When Los Angeles Mayor Antonio Villaraigosa said in 2006 that he wanted all building in Los Angeles to be green, Krista Kline, the city's urban planning and design coordinator, received a lot of phone calls. Both city officials and developers wanted to know exactly what the mayor meant.

That, Kline contends, was the first step in formulating a green building policy for the city. Now, less than two years later, the City of Angels has launched The Private Sector Green Building Program to cut carbon emissions by more than 80,000 tons by the year 2012.

As part of the plan, Los Angeles will require that all projects at or above 50,000 square feet—or 50 units—comply with the basic LEED certification standard. In exchange, it will work with builders to speed up approvals and remove obstacles in the municipal code for elements of sustainable building design. If a builder commits to pursuing LEED Silver accreditation, the city will expedite processing through the planning and public works departments.

Kevin Ratner, president of Forest City Residential West, is pleased that the city consulted with developers during the process. Developers already have to comply with California's Title 24 environmental code, so the Los Angeles codes shouldn't be too onerous, he says.

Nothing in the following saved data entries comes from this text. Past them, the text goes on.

(** * Escher tessellation lab

    A shallow embedding of the tile editor of [EscherLab]: the geometry
    helpers built on the [polygon-clipping] package, the tile mutation
    engine ([applyBoolean], [applyCutSlide], [resetTile], [setTileSize]),
    the draw-mode click handler with grid snapping, and the [useHistory]
    undo/redo hook with its JSON snapshots.

    JavaScript numbers are IEEE 754 binary64 values, so they are modelled
    by the primitive [float] type; arrays are lists, a point [[x, y]] is a
    pair, and the editor state object is a record. *)

From Stdlib Require Import String ZArith List Bool Lia.
From Stdlib Require Import Floats.
From Stdlib Require Uint63 QArith.
Import ListNotations.

Set Implicit Arguments.

(** ** JavaScript numbers *)

Section JsNumbers.
Local Open Scope float_scope.

(** The integer [n] as a number; exact for [|n| <= 2^53]. *)
Definition Z2float (n : Z) : float :=
  let a := of_uint63 (Uint63.of_Z (Z.abs n)) in
  if (n <? 0)%Z then - a else a.

(** [Math.round]: NaN, the infinities, the zeros and integral values are
    returned as they are; otherwise the result is [floor (x + 1/2)]
    computed exactly, ties going towards +infinity, and a zero result
    keeps the sign of [x]. *)
Definition Math_round (x : float) : float :=
  match Prim2SF x with
  | S754_finite s m e =>
      if (0 <=? e)%Z then x
      else
        let sm := if s then Z.neg m else Z.pos m in
        let n := ((2 * sm + 2 ^ (- e)) / 2 ^ (1 - e))%Z in
        if (n =? 0)%Z then (if s then neg_zero else zero) else Z2float n
  | _ => x
  end.

Definition is_neg_zero (x : float) : bool :=
  match classify x with NZero => true | _ => false end.

(** [Math.min] and [Math.max] of two arguments: NaN if either is NaN,
    and [-0] counts as smaller than [+0]. *)
Definition Math_min (a b : float) : float :=
  if is_nan a || is_nan b then nan
  else if a <? b then a
  else if b <? a then b
  else if is_neg_zero a then a else b.

Definition Math_max (a b : float) : float :=
  if is_nan a || is_nan b then nan
  else if a <? b then b
  else if b <? a then a
  else if is_neg_zero a then b else a.

(** [Math.hypot] of two arguments.  ECMAScript fixes the results on
    infinities, NaN and zeros and leaves the other cases to the engine, as
    an approximation of the square root of the sum of squares.  The
    engine followed here is V8 (Chrome, Node), step by step: the
    magnitudes are divided by the larger one, their squares are added
    with Kahan's compensated summation, and the square root of the sum is
    multiplied by the larger magnitude.  The result can differ in the last
    bit from the rounded formula [sqrt (x * x + y * y)]. *)
Definition Math_hypot (x y : float) : float :=
  let absX := abs x in
  let absY := abs y in
  let max := 0 in
  let max := if is_nan x then max else if max <? absX then absX else max in
  let max := if is_nan y then max else if max <? absY then absY else max in
  if max =? infinity then infinity
  else if is_nan x || is_nan y then nan
  else if max =? 0 then 0
  else
    let sum := 0 in
    let compensation := 0 in
    let n := absX / max in
    let summand := n * n - compensation in
    let preliminary := sum + summand in
    let compensation := (preliminary - sum) - summand in
    let sum := preliminary in
    let n := absY / max in
    let summand := n * n - compensation in
    let preliminary := sum + summand in
    let sum := preliminary in
    sqrt sum * max.

(** The number written [1e-6] in the source: the binary64 value nearest
    to one millionth. *)
Definition close_tolerance : float := 0x1.0c6f7a0b5ed8dp-20.

End JsNumbers.

(** ** Geometry helpers *)

(** A point [[x, y]], a ring of points, a polygon (outer ring first, then
    holes) and a multi-polygon, as [polygon-clipping] lays them out. *)
Definition Point : Type := (float * float)%type.
Definition Ring : Type := list Point.
Definition Polygon : Type := list Ring.
Definition MultiPolygon : Type := list Polygon.

Definition rectMultiPolygon (w h : float) : MultiPolygon :=
  [ [ [ (0, 0); (w, 0); (w, h); (0, h) ] ] ]%float.

Definition translateRing (ring : Ring) (dx dy : float) : Ring :=
  map (fun p => (fst p + dx, snd p + dy)%float) ring.
Definition translatePoly (poly : Polygon) (dx dy : float) : Polygon :=
  map (fun ring => translateRing ring dx dy) poly.
Definition translateMP (mp : MultiPolygon) (dx dy : float) : MultiPolygon :=
  map (fun poly => translatePoly poly dx dy) mp.

Definition withinBounds (x y w h : float) : bool :=
  ((0 <=? x) && (x <=? w) && (0 <=? y) && (y <=? h))%float.

Definition simplePolygonToMP (points : list Point) : MultiPolygon :=
  [ [ points ] ].

Definition distance (a b : Point) : float :=
  Math_hypot (fst a - fst b) (snd a - snd b).

(** Every point of every ring of every polygon of [mp] lies in
    [[0,w] x [0,h]]. *)
Definition contained (mp : MultiPolygon) (w h : float) : Prop :=
  forall poly ring p,
    In poly mp -> In ring poly -> In p ring ->
    withinBounds (fst p) (snd p) w h = true.

Definition containedb (mp : MultiPolygon) (w h : float) : bool :=
  forallb (forallb (forallb (fun p => withinBounds (fst p) (snd p) w h))) mp.

(** ** Calls that may throw *)

(** The outcome of evaluating a JavaScript expression: a value, or a
    thrown error (kept as its message). *)
Inductive Completion (A : Type) : Type :=
| Normal (a : A)
| Throw (msg : string).
Arguments Normal {A} a.
Arguments Throw {A} msg.

Definition ret {A} (a : A) : Completion A := Normal a.

Definition bind {A B} (c : Completion A) (k : A -> Completion B)
  : Completion B :=
  match c with
  | Normal a => k a
  | Throw msg => Throw msg
  end.

(** [try { body } catch (e) { handler e }] *)
Definition try_catch {A} (body : Completion A)
  (handler : string -> Completion A) : Completion A :=
  match body with
  | Normal a => Normal a
  | Throw msg => handler msg
  end.

Declare Scope js_scope.
Delimit Scope js_scope with js.
Notation "x <- c ;; k" := (bind c (fun x => k))
  (at level 61, c at next level, right associativity) : js_scope.
Local Open Scope js_scope.

Definition returns {A} (c : Completion A) : Prop := exists a, c = Normal a.

(** ** The polygon-clipping package

    [pc.union], [pc.difference] and [pc.intersection] are an external
    dependency.  Each takes two multi-polygons and, by its declared type,
    returns a multi-polygon (an array, hence never a falsy value) or
    throws. *)
Class PolygonClipping : Type := {
  pc_union : MultiPolygon -> MultiPolygon -> Completion MultiPolygon;
  pc_difference : MultiPolygon -> MultiPolygon -> Completion MultiPolygon;
  pc_intersection : MultiPolygon -> MultiPolygon -> Completion MultiPolygon
}.

Section GeometryKernel.
Context {pc : PolygonClipping}.

(** The [catch] branches also call [console.warn], which returns
    [undefined] and has no bearing on the value returned. *)
Definition intersectWithBounds (mp : MultiPolygon) (w h : float)
  : Completion MultiPolygon :=
  let bounds := rectMultiPolygon w h in
  try_catch
    (out <- pc_intersection mp bounds ;;
     if (length out =? 0)%nat then ret [] else ret out)
    (fun _ => ret mp).

Definition mpUnion (a b : MultiPolygon) (w h : float)
  : Completion MultiPolygon :=
  try_catch
    (u <- pc_union a b ;; intersectWithBounds u w h)
    (fun _ => ret a).

Definition mpDiff (a b : MultiPolygon) (w h : float)
  : Completion MultiPolygon :=
  try_catch
    (d <- pc_difference a b ;; intersectWithBounds d w h)
    (fun _ => ret a).

Definition mpIntersect (a b : MultiPolygon) (w h : float)
  : Completion MultiPolygon :=
  try_catch
    (i <- pc_intersection a b ;; intersectWithBounds i w h)
    (fun _ => ret a).

End GeometryKernel.

(** ** Editor state *)

Record Instance : Type := {
  id : string;
  x : float;
  y : float;
  rot : float
}.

Before Los Angeles required LEED-certified buildings, REthink Development planned Cherokee Lofts in the City of Angels.
Pugh + Scarpa Architects Before Los Angeles required LEED-certified buildings, REthink Development planned Cherokee Lofts in the City of Angels.

The city will use an outside firm to audit every seventh project under the program.

“If we find that one developer we audit is not [following LEED], we'll make them do it,” Kline says, whose office has authority to change the program, even to audit every building if necessary. “We will be able to make adjustments,” she says.